For those of you out there having this experience please know that you’re not alone. And please understand that it takes weeks and sometimes months to “learn” how to use your new full-frame camera and to “unlearn” some bad habits created by using a crop body camera. Here are a few key points to remember:

  • The higher the resolution your sensor is, the more sensitive it is to camera shake. The old adage of using a tripod below 1/125th of a second shutter speed becomes a vital rule when shooting with a full-frame DSLR.
  • Don’t let anyone mislead you. The depth of field obtained by a full-frame sensor is MUCH narrower than that of an APS-C sensor. Shooting at f/8 and “hoping” that everything in your scene will be in focus just doesn’t work on a full-frame sensor. Try shooting at f/11 – f/13 and setting your focus point 1/3rd of the way in the scene (hyperfocal rule) for best results.
  • Learn to zoom with your feet. Your 100mm lens is really a 100mm lens now, not the 160mm you’ve been used to. On the flip side, your 24mm wide angle is now REALLY wide!
  • Finally, the most important tip. Your 21 MP, full-frame sensor will distinctly present any shortcomings of your lenses in sharpness, contrast and chromatic aberrations. Trust me on this folks, your “consumer grade” zoom lens that you paid less than $500 for is NOT going to produce images on your new 5D Mark II that you’ll be proud to exhibit. Full-frame cameras really do need “professional grade” lenses.

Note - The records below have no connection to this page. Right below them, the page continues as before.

Lemma upd_at_eq {B} (f : Z -> B) i b : upd_at f i b i = b.
Proof. unfold upd_at. by rewrite Z.eqb_refl. Qed.
Lemma upd_at_ne {B} (f : Z -> B) i b j : j <> i -> upd_at f i b j = f j.
Proof. intros H. unfold upd_at. by rewrite (proj2 (Z.eqb_neq j i)). Qed.

Lemma chain_head_range m a l : chain m a l -> (forall x, x ∈ l -> 0 <= x < 2 ^ 64) -> 0 <= a < 2 ^ 64.
Proof. destruct l as [|x l]; simpl; [lia|]. intros (-> & _ & _) H. apply H. left. Qed.

Section heap_proofs.
Context {A : Type} `{!FrameAlloc A} `{!FrameAllocLaws A}.
Implicit Types (h : hst A) (P F FL : Z -> list Z).

(** The invariant after the slab [s] of cache [i] changed: its page, the list
    links of the cache, its place on the lists and its free list; the allocator
    kept. *)
Lemma heap_inv_update h P F FL h' i s p' f' fl' c' :
  heap_inv h P F FL -> 0 <= i <= 8 -> s ∈ P i ++ F i ->
  bytes_ok (mm (hk h')) -> fa (hk h') = fa (hk h) ->
  caches h' = <[Z.to_nat i := c']> (caches h) -> obj_size c' = class_size i ->
  (forall x, ~ (s <= x < s + SLAB_SIZE) -> (forall t, t ∈ P i ++ F i -> ~ (t <= x < t + 8)) ->
     mm (hk h') x = mm (hk h) x) ->
  slab_inv (mm (hk h')) s (class_size i) fl' ->
  chain (mm (hk h')) (partial c') p' -> chain (mm (hk h')) (full c') f' ->
  p' ++ f' ≡ₚ P i ++ F i ->
  (forall t, t ∈ p' -> t <> s -> t ∈ P i) -> (forall t, t ∈ f' -> t <> s -> t ∈ F i) ->
  (s ∈ p' -> fl' <> []) -> (s ∈ f' -> fl' = []) ->
  heap_inv h' (upd_at P i p') (upd_at F i f') (upd_at FL s fl').
Proof.
  intros [Hb Hfa Hw Hca Hsl Hpa Hfu Hnd Hdi] Hi Hs Hb' Hfa' Hcs Hc' Hmem Hsi Hp Hf Hperm Hpin Hfin Hpne Hfe.
  assert (forall j t, t ∈ upd_at P i p' j ++ upd_at F i f' j <-> t ∈ P j ++ F j) as Hin.
  { intros j t. destruct (decide (j = i)) as [->|]; [rewrite !upd_at_eq|by rewrite !upd_at_ne].
    by rewrite Hperm. }
  destruct (Hsl i s Hi Hs) as [Hspage _].
  assert (forall j t, 0 <= j <= 8 -> t ∈ P j ++ F j -> t <> s -> forall x, t <= x < t + SLAB_SIZE ->
    j <> i \/ t + 8 <= x -> mm (hk h') x = mm (hk h) x) as Hother.
  { intros j t Hj Ht Hne x Hx Hor. apply Hmem.
    { destruct (slab_page_disj _ t s (proj1 (Hsl j t Hj Ht)) Hspage Hne); lia. }
    intros u Hu Hxu. destruct (decide (t = u)) as [<-|Htu].
    { destruct Hor as [Hji|]; [|lia]. apply Hji. by apply (Hdi j i t). }
    unfold SLAB_SIZE in *.
    destruct (slab_page_disj _ t u (proj1 (Hsl j t Hj Ht)) (proj1 (Hsl i u Hi Hu)) Htu) as [Hd|Hd];
      unfold SLAB_SIZE in Hd; lia. }
  split; try done; [by rewrite Hfa'|by rewrite Hfa'|..].
  - intros j Hj. destruct (decide (j = i)) as [->|Hne].
    + exists c'. rewrite !upd_at_eq, Hcs. split; [|done]. apply list_lookup_insert_eq.
      destruct (Hca i Hi) as (c & Hc & _). by eapply lookup_lt_Some.
    + destruct (Hca j Hj) as (c & Hc & Ho & H1 & H2). exists c. rewrite !upd_at_ne, Hcs by done.
      rewrite list_lookup_insert_ne by lia. split; [done|]. split; [done|].
      split; (eapply chain_slabs_ext; [|done]); intros t x Ht Hx;
        (apply (Hother j t Hj); [in_app| |unfold SLAB_SIZE; lia|by left]); intros ->; apply Hne;
        (apply (Hdi j i s Hj Hi); [in_app|done]).
  - intros j t Hj Ht%Hin. rewrite Hfa'. destruct (Hsl j t Hj Ht) as [Hpg Hinv]. split; [done|].
    destruct (decide (t = s)) as [->|Hne].
    + rewrite upd_at_eq. by rewrite (Hdi j i s Hj Hi Ht Hs).
    + rewrite upd_at_ne by done. eapply slab_inv_ext; [by apply class_size_class| |done].
      intros x Hx. apply (Hother j t Hj Ht Hne); [lia|right; lia].
  - intros j t Hj Ht. destruct (decide (t = s)) as [->|Hne].
    + rewrite upd_at_eq. destruct (decide (j = i)) as [->|Hji]; [rewrite upd_at_eq in Ht; auto|].
      rewrite upd_at_ne in Ht by done. destruct Hji. apply (Hdi j i s Hj Hi); [in_app|done].
    + rewrite upd_at_ne by done. destruct (decide (j = i)) as [->|Hji].
      * rewrite upd_at_eq in Ht. apply (Hpa i); auto.
      * rewrite upd_at_ne in Ht by done. by apply (Hpa j).
  - intros j t Hj Ht. destruct (decide (t = s)) as [->|Hne].
    + rewrite upd_at_eq. destruct (decide (j = i)) as [->|Hji]; [rewrite upd_at_eq in Ht; auto|].
      rewrite upd_at_ne in Ht by done. destruct Hji. apply (Hdi j i s Hj Hi); [in_app|done].
    + rewrite upd_at_ne by done. destruct (decide (j = i)) as [->|Hji].
      * rewrite upd_at_eq in Ht. apply (Hfu i); auto.
      * rewrite upd_at_ne in Ht by done. by apply (Hfu j).
  - intros j Hj. destruct (decide (j = i)) as [->|]; [rewrite !upd_at_eq|rewrite !upd_at_ne by done; by apply Hnd].
    rewrite Hperm. by apply Hnd.
  - intros j j' t Hj Hj' H1%Hin H2%Hin. by apply (Hdi j j' t).
Qed.

(** A fresh slab becomes the partial list of cache [i]; no object is live in it. *)
Lemma heap_inv_new h P F FL i c k1 m1 cc :
  heap_inv h P F FL -> 0 <= i <= 8 -> caches h !! Z.to_nat i = Some cc -> P i = [] ->
  0 < c < WINDOW -> fa_used (fa (hk h)) c = false -> fa_ok (fa k1) ->
  (forall g, 0 <= g -> fa_used (fa k1) g = (c =? g) || fa_used (fa (hk h)) g) ->
  bytes_ok m1 -> slab_inv m1 (frame_va c) (class_size i) (objs (frame_va c) (class_size i)) ->
  load64 m1 (frame_va c) = 0 ->
  (forall x, ~ (frame_va c <= x < frame_va c + SLAB_SIZE) -> m1 x = mm (hk h) x) ->
  let h' := set_cache (set_hk h (set_mm k1 m1)) i (mk_cache (obj_size cc) (frame_va c) (full cc)) in
  let P' := upd_at P i [frame_va c] in
  let FL' := upd_at FL (frame_va c) (objs (frame_va c) (class_size i)) in
  heap_inv h' P' F FL' /\ (forall j t x, live P' F FL' j t x <-> live P F FL j t x).
Proof.
  intros [Hb Hfa Hw Hca Hsl Hpa Hfu Hnd Hdi] Hi Hcc HPi Hc Hcu Hok Hu Hb1 Hsi Hnext Hmem h' P' FL'.
  set (s := frame_va c) in *.
  assert (forall j t, 0 <= j <= 8 -> t ∈ P j ++ F j -> t <> s) as Hold.
  { intros j t Hj Ht ->. destruct (Hsl j s Hj Ht) as [(f & Hf & Hfw & Hfu') _].
    assert (f = c) as -> by (unfold s, frame_va, PAGE_SIZE in Hf; lia). congruence. }
  assert (slab_page (fa k1) s) as Hspg.
  { exists c. split; [done|]. split; [done|]. rewrite Hu by lia. by rewrite Z.eqb_refl. }
  assert (forall t, slab_page (fa (hk h)) t -> slab_page (fa k1) t) as Hpgs.
  { intros t (f & -> & Hf & Hfu'). exists f. split; [done|]. split; [done|].
    rewrite Hu, Hfu' by lia. apply orb_true_r. }
  assert (forall j t, 0 <= j <= 8 -> t ∈ P j ++ F j -> forall x, t <= x < t + SLAB_SIZE -> m1 x = mm (hk h) x) as Hother.
  { intros j t Hj Ht x Hx. apply Hmem.
    destruct (slab_page_disj _ t s (Hpgs _ (proj1 (Hsl j t Hj Ht))) Hspg (Hold j t Hj Ht)); lia. }
  assert (forall j t, 0 <= j <= 8 -> t ∈ P' j ++ F j <-> (j = i /\ t = s) \/ t ∈ P j ++ F j) as Hin.
  { intros j t Hj. unfold P'. destruct (decide (j = i)) as [->|].
    - rewrite upd_at_eq, HPi. simpl. rewrite elem_of_cons. tauto.
    - rewrite upd_at_ne by done. tauto. }
  destruct (slab_class_facts _ (class_size_class i Hi)) as (_ & _ & _ & Hcap & _).
  split.
  - split; try done.
    + intros f Hf. simpl. rewrite Hu by (unfold WINDOW in Hf; lia). rewrite (Hw f Hf). apply orb_true_r.
    + intros j Hj. simpl. destruct (Hca j Hj) as (cj & Hcj & Ho & H1 & H2).
      assert (chain m1 (full cj) (F j)) as Hful.
      { eapply chain_slabs_ext; [|exact H2]. intros t x Ht Hx. apply (Hother j t Hj); [in_app|].
        unfold SLAB_SIZE; lia. }
      destruct (decide (j = i)) as [->|Hne].
      * rewrite Hcc in Hcj. injection Hcj as ->. eexists. split.
        { apply list_lookup_insert_eq. by eapply lookup_lt_Some. }
        unfold P'. rewrite upd_at_eq. simpl. split; [done|]. split; [|done].
        split; [done|]. split; [by apply frame_va_pos; lia|done].
      * exists cj. rewrite list_lookup_insert_ne by lia. unfold P'. rewrite upd_at_ne by done.
        split; [done|]. split; [done|]. split; [|done].
        eapply chain_slabs_ext; [|exact H1]. intros t x Ht Hx. apply (Hother j t Hj); [in_app|].
        unfold SLAB_SIZE; lia.
    + intros j t Hj Ht. apply Hin in Ht as [[-> ->]|Ht]; [..|done].
      * simpl. split; [done|]. unfold FL'. by rewrite upd_at_eq.
      * destruct (Hsl j t Hj Ht) as [Hpg Hinv]. simpl. split; [by apply Hpgs|].
        unfold FL'. rewrite upd_at_ne by (by apply (Hold j)).
        eapply slab_inv_ext; [by apply class_size_class| |done]. intros x Hx. apply (Hother j t); done || lia.
    + intros j t Hj Ht. unfold P' in Ht. destruct (decide (j = i)) as [->|].
      * rewrite upd_at_eq in Ht. apply list_elem_of_singleton in Ht as ->. unfold FL'. rewrite upd_at_eq.
        unfold objs. destruct (Z.to_nat (slab_capacity (class_size i))) eqn:E; [lia|done].
      * rewrite upd_at_ne in Ht by done. unfold FL'. rewrite upd_at_ne; [by apply (Hpa j)|].
        apply (Hold j); [done|in_app].
    + intros j t Hj Ht. unfold FL'. rewrite upd_at_ne; [by apply (Hfu j)|].
      apply (Hold j); [done|in_app].
    + intros j Hj. unfold P'. destruct (decide (j = i)) as [->|]; [|rewrite upd_at_ne by done; by apply Hnd].
      rewrite upd_at_eq. specialize (Hnd i Hi). rewrite HPi in Hnd. simpl. constructor; [|done].
      intros Hsf. apply (Hold i s Hi); [in_app|done].
    + intros j j' t Hj Hj' H1 H2. apply Hin in H1; [|done]. apply Hin in H2; [|done].
      destruct H1 as [[-> ->]|H1], H2 as [[-> H2]|H2]; try done.
      * by destruct (Hold j' s Hj' H2).
      * subst t. by destruct (Hold j s Hj H1).
      * by apply (Hdi j j' t).
  - intros j t x. unfold live. split.
    + intros (Hj & Ht & Hx & Hn). apply Hin in Ht as [[-> ->]|Ht]; [..|done].
      * unfold FL' in Hn. by rewrite upd_at_eq in Hn.
      * unfold FL' in Hn. rewrite upd_at_ne in Hn by (by apply (Hold j)). done.
    + intros (Hj & Ht & Hx & Hn). split; [done|]. split; [apply Hin; [done|by right]|]. split; [done|].
      unfold FL'. rewrite upd_at_ne by (by apply (Hold j)). done.
Qed.

(** A byte of a live block lies in the page of its slab, behind the descriptor,
    and in no other slab's page. *)
Lemma owned_page h P F FL a : heap_inv h P F FL -> owned P F FL a ->
  exists j t, 0 <= j <= 8 /\ t ∈ P j ++ F j /\ slab_page (fa (hk h)) t /\ t + 32 <= a < t + SLAB_SIZE.
Proof.
  intros Hinv (j & t & x & (Hj & Ht & Hx & _) & Ha). exists j, t.
  destruct (hi_slab _ _ _ _ Hinv j t Hj Ht) as [Hpg _]. pose proof (class_size_class j Hj) as Hcl.
  pose proof (objs_bounds t _ x Hcl Hx) as Hb. destruct (slab_class_facts _ Hcl) as (_ & Hh & _).
  split; [done|]. split; [done|]. split; [done|]. lia.
Qed.

Lemma owned_hdr h P F FL a i s : heap_inv h P F FL -> owned P F FL a -> 0 <= i <= 8 -> s ∈ P i ++ F i ->
  ~ (s <= a < s + 32).
Proof.
  intros Hinv Ho Hi Hs Ha. destruct (owned_page h P F FL a Hinv Ho) as (j & t & Hj & Ht & Hpg & Hb).
  destruct (decide (t = s)) as [->|Hne]; [lia|].
  destruct (slab_page_disj _ t s Hpg (proj1 (hi_slab _ _ _ _ Hinv i s Hi Hs)) Hne); unfold SLAB_SIZE in *; lia.
Qed.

One final thought on this topic. Practice with your new full-frame camera as much as possible. Make it your job to try different things and then review what works and what doesn’t during your post-capture processing. I’m a firm believer in the old saying, “Practice Makes Permanent, So Practice Right”. Use the correct shutter speed and aperture for each situation and immediately review your shots on the camera’s LCD screen to check for focus. Always use proper hand holding technique (Google Joe McNally “Da Grip”) and whenever possible use a tripod.

Learn how to make your new full-frame camera perform to it’s fullest potential and enjoy the journey. Learning for a lifetime is a gift from God!